> [What you are asked to do]
Output only the lines below from the one containing "let toPull := missingFrom" to the one containing "pds pulled (aeKeysPushed st), Some (PushKey key c))", exactly as written, both ends kept.

> [Given records]

(** What the environment decides: where reads allocate, the stores' outcomes
    on each side, whether the peer can be dialled, which calls fail on the way ([lost] with the request or with
    the answer), and in which order the map of keys is iterated. *)
Record ae_env := mkAeEnv {
  ae_alloc : N; ae_io : string → N → IO; ae_peer_io : string → N → IO;
  dial_fails : bool; tree_lost : option code; keys_lost : nat → option code;
  fetch_lost : string → option code; push_lost : string → option code; push_reply_lost : string → option code;
  key_order : gset string → list string
}.

(** Both stores, and the node's counts of keys pulled and pushed. *)
Record ae_state := mkAe { local : DataStore P; peer : DataStore P; aeKeysPulled : N; aeKeysPushed : N }.

Fixpoint install_loop (io : N → IO) (i : N) (ds : DataStore P) (key : string) (items : list itemptr)
    : DataStore P * option E :=
  match items with
  | [] => (ds, None)
  | item :: rest =>
      match MergeReplicated (io i) ds key item with
      | (ds, Some err) => (ds, Some err)
      | (ds, None) => install_loop io (i + 1) ds key rest
      end
  end.

(** The body of [reconcileBucket]'s last loop. *)
Definition reconcile_key (env : ae_env) (st : ae_state) (key : string) : ae_state * option ae_error :=
  match Datastore.Get (ae_alloc env) (local st) key with
  | Err err => (st, Some (ReadLocal key err))
  | Ok (localItems, _) =>
      match fetch_lost env key with
      | Some c => (st, Some (FetchKey key c))
      | None =>
          match FetchItem (ae_alloc env + N.of_nat (length localItems)) (peer st) key with
          | Err c => (st, Some (FetchKey key c))
          | Ok (remoteItems, _) =>
              let toPull := missingFrom localItems remoteItems in
              match install_loop (ae_io env key) 0 (local st) key toPull with
              | (ds, Some err) => (mkAe ds (peer st) (aeKeysPulled st) (aeKeysPushed st), Some (InstallLocal key err))
              | (ds, None) =>
                  let pulled := match toPull with [] => aeKeysPulled st | _ => u64 (aeKeysPulled st + 1) end in
                  let toPush := missingFrom remoteItems localItems in
                  match toPush with
                  | [] => (mkAe ds (peer st) pulled (aeKeysPushed st), None)
                  | _ =>
                      match push_lost env key with
                      | Some c => (mkAe ds (peer st) pulled (aeKeysPushed st), Some (PushKey key c))
                      | None =>
                          let '(pds, err) := Replicate halted (ae_peer_io env key) (peer st) key (Some <$> toPush) in
                          match err, push_reply_lost env key with
                          | None, None => (mkAe ds pds pulled (u64 (aeKeysPushed st + 1)), None)
                          | Some c, _ | None, Some c => (mkAe ds pds pulled (aeKeysPushed st), Some (PushKey key c))
                          end
                      end
                  end
              end
          end
      end
  end.

Fixpoint reconcile_keys (env : ae_env) (st : ae_state) (keys : list string) : ae_state * option ae_error :=
  match keys with
  | [] => (st, None)
  | key :: rest =>
      match reconcile_key env st key with
      | (st, Some err) => (st, Some err)
      | (st, None) => reconcile_keys env st rest
      end
  end.

(** The keys of a bucket to reconcile: held by either side, replicated by both. *)
Definition bucket_keys (shares : string → bool) (bucketIdx : nat) (localKeys remoteKeys : list string) : gset string :=
  list_to_set (bfilter shares (bfilter (λ k, BucketFor k antiEntropyNumBuckets =? bucketIdx) localKeys)) ∪
  list_to_set (bfilter shares remoteKeys).

Definition reconcileBucket (env : ae_env) (shares : string → bool) (st : ae_state) (bucketIdx : nat)
    : ae_state * option ae_error :=
  match Keys (local st) with
  | Err err => (st, Some (ListLocal err))
  | Ok allLocalKeys =>
      match keys_lost env bucketIdx, GetBucketKeys (peer st) bucketIdx antiEntropyNumBuckets with
      | Some c, _ | None, Err c => (st, Some (BucketKeys c))
      | None, Ok remoteKeys =>
          reconcile_keys env st (key_order env (bucket_keys shares bucketIdx allLocalKeys remoteKeys))
      end
  end.

Fixpoint reconcile_buckets (env : ae_env) (shares : string → bool) (st : ae_state) (diverged : list nat)
    : ae_state * option ae_error :=
  match diverged with
  | [] => (st, None)
  | bucketIdx :: rest =>
      match reconcileBucket env shares st bucketIdx with
      | (st, Some err) => (st, Some err)
      | (st, None) => reconcile_buckets env shares st rest
      end
  end.

(** [RunAntiEntropy]; [None] if the trees could not be compared. *)
Definition RunAntiEntropy (env : ae_env) (shares : string → bool) (st : ae_state) : option (ae_state * option ae_error) :=
  match Build (ae_alloc env) (local st) (Z.of_nat antiEntropyNumBuckets) with
  | Err err => Some (st, Some (BuildLocal err))
  | Ok localTree =>
      if dial_fails env then Some (st, Some Dial) else
      match tree_lost env, GetMerkleTree (ae_alloc env) (peer st) (Z.of_nat antiEntropyNumBuckets) with
      | Some c, _ | None, Err c => Some (st, Some (FetchTree c))
      | None, Ok remoteTree =>
          match DivergentBuckets localTree remoteTree with
          | None => None
          | Some diverged => Some (reconcile_buckets env shares st diverged)
          end
      end
  end.
End operations.

Arguments ae_state P : clear implicits.
Arguments ae_env IO : clear implicits.

(** ** What reconciliation does *)

Section spec.
Context `{!JsonCodec value}.
Context {P IO E : Type} `{!Persister P IO E} `{!PersisterSpec P IO E} (halted : E → bool).
Implicit Types (ds : DataStore P) (st : ae_state P) (env : ae_env IO).

(** The stores can take each version they are sent. *)
Fixpoint accepts_all (io : N → IO) (i : N) ds (key : string) (items : list itemptr) : Prop :=
  match items with
  | [] => True
  | item :: rest =>
      p_accepts (persister ds) key item ∧ accepts_all io (i + 1) (MergeReplicated (io i) ds key item).1 key rest
  end.

Definition key_accepts env st (key : string) : Prop :=
  ∀ localItems remoteItems f g,
    Datastore.Get (ae_alloc env) (local st) key = Ok (localItems, f) →
    FetchItem (ae_alloc env + N.of_nat (length localItems)) (peer st) key = Ok (remoteItems, g) →
    accepts_all (ae_io env key) 0 (local st) key (missingFrom localItems remoteItems) ∧
    accepts_all (ae_peer_io env key) 0 (peer st) key (missingFrom remoteItems localItems).

Fixpoint keys_accept env st (keys : list string) : Prop :=
  match keys with
  | [] => True
  | key :: rest => key_accepts env st key ∧ keys_accept env (reconcile_key halted env st key).1 rest
  end.

Fixpoint buckets_accept env (shares : string → bool) st (diverged : list nat) : Prop :=
  match diverged with
  | [] => True
  | b :: rest =>
      (∀ localKeys remoteKeys, Keys (local st) = Ok localKeys → GetBucketKeys (peer st) b antiEntropyNumBuckets = Ok remoteKeys →
         keys_accept env st (key_order env (bucket_keys shares b localKeys remoteKeys))) ∧
      buckets_accept env shares (reconcileBucket halted env shares st b).1 rest
  end.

> [Your response]
              let toPull := missingFrom localItems remoteItems in
              match install_loop (ae_io env key) 0 (local st) key toPull with
              | (ds, Some err) => (mkAe ds (peer st) (aeKeysPulled st) (aeKeysPushed st), Some (InstallLocal key err))
              | (ds, None) =>
                  let pulled := match toPull with [] => aeKeysPulled st | _ => u64 (aeKeysPulled st + 1) end in
                  let toPush := missingFrom remoteItems localItems in
                  match toPush with
                  | [] => (mkAe ds (peer st) pulled (aeKeysPushed st), None)
                  | _ =>
                      match push_lost env key with
                      | Some c => (mkAe ds (peer st) pulled (aeKeysPushed st), Some (PushKey key c))
                      | None =>
                          let '(pds, err) := Replicate halted (ae_peer_io env key) (peer st) key (Some <$> toPush) in
                          match err, push_reply_lost env key with
                          | None, None => (mkAe ds pds pulled (u64 (aeKeysPushed st + 1)), None)
                          | Some c, _ | None, Some c => (mkAe ds pds pulled (aeKeysPushed st), Some (PushKey key c))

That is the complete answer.